Chow accepts the assignment after the crew, led by the slick Fu (Danny Lee) executes a daring daylight robbery on a jewelry factory that results in a beat cop dying. As he situated himself for a deal that will allow HKPD to capture Fu’s gang, he gets the attention of CID detective Inspector Cho (Lau Kong) who is unaware Chow is working the crew undercover. Chow is captured, tortured, and after aiding his escape Fu suggests Chow join them on their next job.
And so Fu, who opened the film killing a cop who had infiltrated his crew and Chow, a cop who wants to leave the job after befriending his last assignment move from professional respect to a doomed friendship that threatens to destroy both men as professional loyalties play against personal ones.
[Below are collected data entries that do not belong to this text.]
Definition days_in_month (y m : Z) : Z :=
  if m =? 2 then (if is_leap y then 29 else 28)
  else if (m =? 4) || (m =? 6) || (m =? 9) || (m =? 11) then 30 else 31.

Fixpoint days_before_month (y : Z) (m : nat) : Z :=
  match m with
  | O => 0
  | S m' => days_before_month y m' + days_in_month y (Z.of_nat m)
  end.

(** [date(y, m, d).toordinal()]. *)
Definition toordinal (y m d : Z) : Z :=
  let p := y - 1 in
  p * 365 + p / 4 - p / 100 + p / 400
  + days_before_month y (Z.to_nat (m - 1)) + d.

(** The naive timestamps [YYYY-MM-DD] and [YYYY-MM-DDTHH:MM:SS]. *)
Definition fromisoformat_naive (s : string) : option datetime :=
  let opt {A B} (o : option A) (k : A -> option B) :=
    match o with Some a => k a | None => None end in
  opt (take_digits 4 0 s) (fun '(y, s) =>
  opt (expect "-"%char s) (fun s =>
  opt (take_digits 2 0 s) (fun '(m, s) =>
  opt (expect "-"%char s) (fun s =>
  opt (take_digits 2 0 s) (fun '(d, s) =>
  if (1 <=? y) && (1 <=? m) && (m <=? 12) && (1 <=? d) && (d <=? days_in_month y m)
  then
    let day := (toordinal y m d - 1) * 86400 in
    match s with
    | EmptyString => Some (mk_datetime (day * 1000000) None)
    | String sep s =>
        if Ascii.eqb sep "T"%char || Ascii.eqb sep " "%char then
          opt (take_digits 2 0 s) (fun '(hh, s) =>
          opt (expect ":"%char s) (fun s =>
          opt (take_digits 2 0 s) (fun '(mm, s) =>
          opt (expect ":"%char s) (fun s =>
          opt (take_digits 2 0 s) (fun '(ss, s) =>
          match s with
          | EmptyString =>
              if (hh <=? 23) && (mm <=? 59) && (ss <=? 59)
              then Some (mk_datetime ((day + hh * 3600 + mm * 60 + ss) * 1000000) None)
              else None
          | _ => None
          end)))))
        else None
    end
  else None))))).

(** ** Sample records and mappings *)

(** A detection as the constructor leaves it, without score and factors. *)
Definition confirmed_finding : Detection.t :=
  {| Detection.UNIQUE_VULN_ID := VInt 7;
     Detection.QID := VInt 12345;
     Detection.TYPE := VStr "Confirmed";
     Detection.SEVERITY := VInt 3;
     Detection.STATUS := VStr "Active";
     Detection.SSL := VBool false;
     Detection.RESULTS := VStr "open port";
     Detection.FIRST_FOUND_DATETIME := VNone;
     Detection.LAST_FOUND_DATETIME := VNone;
     Detection.QDS := VNone;
     Detection.QDS_FACTORS := VNone;
     Detection.TIMES_FOUND := VInt 0;
     Detection.LAST_TEST_DATETIME := VNone;
     Detection.LAST_UPDATE_DATETIME := VNone;
     Detection.IS_IGNORED := VBool false;
     Detection.IS_DISABLED := VBool false;
     Detection.LAST_PROCESSED_DATETIME := VNone;
     Detection.LAST_FIXED_DATETIME := VNone;
     Detection.PORT := VInt 443;
     Detection.PROTOCOL := VStr "tcp";
     Detection.FQDN := VStr "host.example.com" |}.

(** The same QID and SEVERITY under the other TYPE. *)
Definition potential_finding : Detection.t :=
  Detection.setattr confirmed_finding "TYPE" (VStr "Potential").

(** The same QID, TYPE and SEVERITY with other auxiliary fields. *)
Definition fixed_finding : Detection.t :=
  Detection.setattr
    (Detection.setattr
       (Detection.setattr confirmed_finding "STATUS" (VStr "Fixed"))
       "UNIQUE_VULN_ID" (VInt 8))
    "TIMES_FOUND" (VInt 12).

Definition scenario_A_entries : dict :=
  [ ("QID", VStr "12345"); ("SEVERITY", VStr "3"); ("STATUS", VStr "Active");
    ("TYPE", VStr "Confirmed");
    ("QDS", VDict [ ("@severity", VStr "2"); ("#text", VStr "45") ]) ].

Definition scenario_A : value := VDict scenario_A_entries.

(** The four keys [from_dict] asks for, and nothing else. *)
Definition required_only : value :=
  VDict [ ("QID", VStr "12345"); ("SEVERITY", VStr "3"); ("STATUS", VStr "Active");
          ("TYPE", VStr "Confirmed") ].

(** Keyword arguments with every required field and RESULTS=None. *)
Definition RESULTS_None_arguments : dict :=
  [ ("UNIQUE_VULN_ID", VInt 7); ("QID", VInt 12345); ("TYPE", VStr "Confirmed");
    ("SEVERITY", VInt 3); ("STATUS", VStr "Active"); ("RESULTS", VNone) ].

(** Keyword arguments from which the constructor builds
    [confirmed_finding]. *)
Definition confirmed_arguments : dict :=
  [ ("UNIQUE_VULN_ID", VStr "7"); ("QID", VStr "12345"); ("TYPE", VStr "Confirmed");
    ("SEVERITY", VStr "3"); ("STATUS", VStr "Active");
    ("RESULTS", VStr "<b>open</b> port"); ("PORT", VStr "443");
    ("PROTOCOL", VStr "tcp"); ("FQDN", VStr "host.example.com") ].

(** The same with one score factor, and the record built from them. *)
Definition factored_arguments : dict :=
  confirmed_arguments
  ++ [ ("QDS_FACTORS",
        VDict [ ("QDS_FACTOR", VDict [ ("@name", VStr "A"); ("#text", VStr "1") ]) ]) ].

Definition factored_finding : Detection.t :=
  Detection.setattr confirmed_finding "QDS_FACTORS"
    (VList [ VQDSFactor (VStr "A") (VStr "1") ]).

(** The QDS_FACTORS node of scenario C, as a list and as a lone factor. *)
Definition factor_A : value := VDict [ ("@name", VStr "A"); ("#text", VStr "1") ].
Definition factor_B : value := VDict [ ("@name", VStr "B"); ("#text", VStr "2") ].
Definition scenario_C_list : value := VDict [ ("QDS_FACTOR", VList [ factor_A; factor_B ]) ].
Definition scenario_C_single : value := VDict [ ("QDS_FACTOR", factor_A) ].

(** Stand-ins for the transport and the parser: a transport that answers
    every request with [body], a parser that knows the texts of [table],
    and report records that are the parsed mappings themselves. *)
Definition canned_transport (body : string) : unit -> request -> result Response :=
  fun _ _ => Ok {| text := body |}.

Definition canned_parser (table : dict) : string -> result value :=
  fun s => match dict_get s table with
           | Some v => Ok v
           | None => Err (CollaboratorError "not well-formed")
           end.

Definition as_parsed : value -> result value := Ok.

(** A report list output around [reports], the value under REPORT. *)
Definition report_list_output (reports : value) : value :=
  VDict [ ("REPORT_LIST_OUTPUT",
           VDict [ ("RESPONSE",
                    VDict [ ("DATETIME", VStr "2024-03-01T10:00:00Z");
                            ("REPORT_LIST", VDict [ ("REPORT", reports) ]) ]) ]) ].

Definition one_report : dict :=
  [ ("ID", VStr "42"); ("TITLE", VStr "Weekly scan"); ("TYPE", VStr "Scan") ].

(** The soft failure of scenario B. *)
Definition scenario_B : value :=
  VDict [ ("SIMPLE_RETURN",
           VDict [ ("RESPONSE",
                    VDict [ ("DATETIME", VStr "2024-03-01T10:00:00Z");
                            ("TEXT", VStr "No reports matched your search criteria.") ]) ]) ].

(** The envelope that answers a launch with the new report's ID. *)
Definition launched : value :=
  VDict [ ("SIMPLE_RETURN",
           VDict [ ("RESPONSE",
                    VDict [ ("DATETIME", VStr "2024-03-01T10:00:00Z");
                            ("TEXT", VStr "New report launched");
                            ("ITEM_LIST",
                             VDict [ ("ITEM", VDict [ ("KEY", VStr "ID");
                                                      ("VALUE", VStr "1665") ]) ]) ]) ]) ].

(** The envelope that refuses a launch. *)
Definition refused : value :=
  VDict [ ("SIMPLE_RETURN",
           VDict [ ("RESPONSE",
                    VDict [ ("DATETIME", VStr "2024-03-01T10:00:00Z");
                            ("CODE", VStr "999");
                            ("TEXT", VStr "Invalid template_id") ]) ]) ].

(** Keyword arguments with a string for SSL, a timestamp and a TYPE
    outside the documented words, and the record built from them. *)
Definition sample_arguments : dict :=
  [ ("UNIQUE_VULN_ID", VStr "7"); ("QID", VStr "12345"); ("TYPE", VStr "Informational");
    ("SEVERITY", VStr "3"); ("STATUS", VStr "Active"); ("SSL", VStr "0");
    ("LAST_FOUND_DATETIME", VStr "2024-03-01T10:00:00");
    ("RESULTS", VStr "<b>open</b> port") ].
(** [dirPath] is the text as the caller gives it, handed to
    [directoryExists] and to [fs.rmSync] as it is. *)
Definition removeDirectory (pf : Platform) (dirPath : jsstring) : M unit :=
  try_rethrow
    (fun e => FileSystemError (js "Failed to remove directory: " ++ message_of e)
                dirPath (js "remove"))
    (fun fs =>
       match reach (cwd pf) dirPath fs with
       | Some p =>
           if directoryExists p fs
           then rmSync_recursive_force p (final_segment dirPath) fs
           else ret tt fs
       | None => ret tt fs
       end).

(** The error reports the destination, whichever side failed. *)
Definition copyFile (sourcePath destPath : path) : M unit :=
  try_rethrow
    (fun e => FileSystemError (js "Failed to copy file: " ++ message_of e)
                (path_to_string destPath) (js "copy"))
    (ensureDirectoryExists (dirname destPath) ;;
     update (copyFileSync sourcePath destPath)).

End FileHelpers.

(** ** src/lib/config-manager.ts *)

Module ConfigManager.
Import Types.

Section WithPlatform.
Context (pf : Platform).

Definition configDir : path := child (homedir pf) (js ".reel-cli").
Definition configPath : path := child configDir (js "config.json").
Definition credentialsPath : path := child configDir (js "credentials.json").

Definition createDefaultConfig : ConfigFile :=
  {| user := spread ∅ (JObj DEFAULT_CONFIG);
     app := spread ∅ (JObj DEFAULT_APP_CONFIG);
     lastUpdated := JStr (now_iso pf) |}.

(** [if (!list.includes(o[k])) o[k] = dflt]. *)
Definition enforce (allowed : list jsstring) (k dflt : jsstring) (o : object)
    : object :=
  if negb (includes allowed (obj_get o k)) then obj_set o k (JStr dflt) else o.

Definition validateAndMergeConfig (config : JSValue) : result ConfigFile :=
  let? config_user := get_prop config (js "user") in
  let? config_app := get_prop config (js "app") in
  let? config_lastUpdated := get_prop config (js "lastUpdated") in
  let user0 := spread (spread ∅ (JObj DEFAULT_CONFIG)) config_user in
  let app0 := spread (spread ∅ (JObj DEFAULT_APP_CONFIG)) config_app in
  let user1 :=
    if negb (truthy (obj_get user0 (js "tmdbApiKey")))
    then obj_set user0 (js "tmdbApiKey") (JStr [])
    else user0 in
  let user2 := enforce ImageQuality (js "imageQuality") (js "medium") user1 in
  let user3 := enforce ImageSize (js "maxImageSize") (js "w500") user2 in
  Ok {| user := user3;
        app := app0;
        lastUpdated := or_else config_lastUpdated (JStr (now_iso pf)) |}.

Definition parse (text : jsstring) : result JSValue :=
  match JSON_parse pf text with
  | Some v => Ok v
  | None => Throw (NodeError (js "SyntaxError"))
  end.

Definition loadConfig (fs : FS) : result ConfigFile :=
  rethrow
    (fun e =>
       match e with
       | ConfigurationError _ => e
       | _ => ConfigurationError (js "Failed to load configuration: " ++ message_of e)
       end)
    (if negb (existsSync configPath fs) then Ok createDefaultConfig
     else
       let? configData := readFileSync configPath fs in
       let? config := parse configData in
       validateAndMergeConfig config).

(** Every exception inside is caught and answered with [null]. *)
Definition loadCredentials (fs : FS) : JSValue :=
  match
    (if negb (existsSync credentialsPath fs) then Ok JNull
     else
       let? credentialsData := readFileSync credentialsPath fs in
       let? credentials := parse credentialsData in
       let? apiKey := get_prop credentials (js "apiKey") in
       Ok (or_else apiKey JNull))
  with
  | Ok v => v
  | Throw _ => JNull
  end.

(** [process.env.TMDB_API_KEY]. *)
Definition env_value : JSValue :=
  match env_TMDB_API_KEY pf with
  | Some s => JStr s
  | None => JUndefined
  end.

Definition getApiKey (fs : FS) : JSValue :=
  let credentialsKey := loadCredentials fs in
  if truthy credentialsKey then credentialsKey
  else or_else env_value JNull.

(** [!!apiKey && apiKey.trim().length > 0]: a key that is truthy and no
    string has no [trim] to call. *)
Definition isConfigured (fs : FS) : result bool :=
  let apiKey := getApiKey fs in
  if truthy apiKey then
    match apiKey with
    | JStr s => Ok (0 <? length (trim s))%nat
    | _ => Throw (NodeError (js "TypeError"))
    end
  else Ok false.

(** The directory is created when nothing is at its path. *)
Definition getConfigDirectory : M path :=
  (fun fs =>
     if negb (existsSync configDir fs) then
       try_rethrow
         (fun e => ConfigurationError
                     (js "Failed to create config directory: " ++ message_of e))
         (update (mkdirSync_recursive configDir)) fs
     else ret tt fs) ;;
  ret configDir.

(** The configuration object as [JSON.stringify] sees it. *)
Definition js_of_config (config : ConfigFile) : JSValue :=
  JObj (obj [ (js "user", JObj (user config));
              (js "app", JObj (app config));
              (js "lastUpdated", lastUpdated config) ]).

(** [if (!fs.existsSync(configDir)) fs.mkdirSync(configDir, ...)]. *)
Definition ensureConfigDir : M unit :=
  fun fs =>
    if negb (existsSync configDir fs) then update (mkdirSync_recursive configDir) fs
    else ret tt fs.

(** The time stamp is set on the object before it is written. *)
Definition saveConfig (config : ConfigFile) : M unit :=
  try_rethrow
    (fun e => ConfigurationError
                (js "Failed to save configuration: " ++ message_of e))
    (ensureConfigDir ;;
     let stamped :=
       {| user := user config;
          app := app config;
          lastUpdated := JStr (now_iso pf) |} in
     update (writeFileSync configPath (JSON_stringify pf (js_of_config stamped)))).

Definition saveCredentials (apiKey : jsstring) : M unit :=
  try_rethrow
    (fun e => ConfigurationError
                (js "Failed to save credentials: " ++ message_of e))
    (ensureConfigDir ;;
     let credentials :=
       JObj (obj [ (js "apiKey", JStr apiKey);
                   (js "encrypted", JBool false);
                   (js "lastUsed", JStr (now_iso pf)) ]) in
     update (writeFileSync credentialsPath (JSON_stringify pf credentials))).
City on Fire is foundational to the “heroic bloodshed” and Hong Kong neo-noir movements. It contains all the major themes that will come to be developed in the Hong Kong noir over the years and to this very day: First, it posits police and career criminals to be dependents on one another, rather than adversaries with no true moral advantage. This is subtly reinforced in dialogue throughout the picture such as the scene where Chow identifies the body of the previous undercover agent as “A lowlife. A drug dealer and gun runner.” a moment before he’s asked to resume that same lifestyle in order to catch a crew of criminals. The morality of Chow’s assignment is immaterial to his superiors and in the resulting ethical vacuum the pull of genuine friendship becomes an anchor for the characters which, of course, reinforces the central dramatic tension.
Put as simply as possible: Cops and criminals become fast friends because they are more like one another, than either group is like anyone else.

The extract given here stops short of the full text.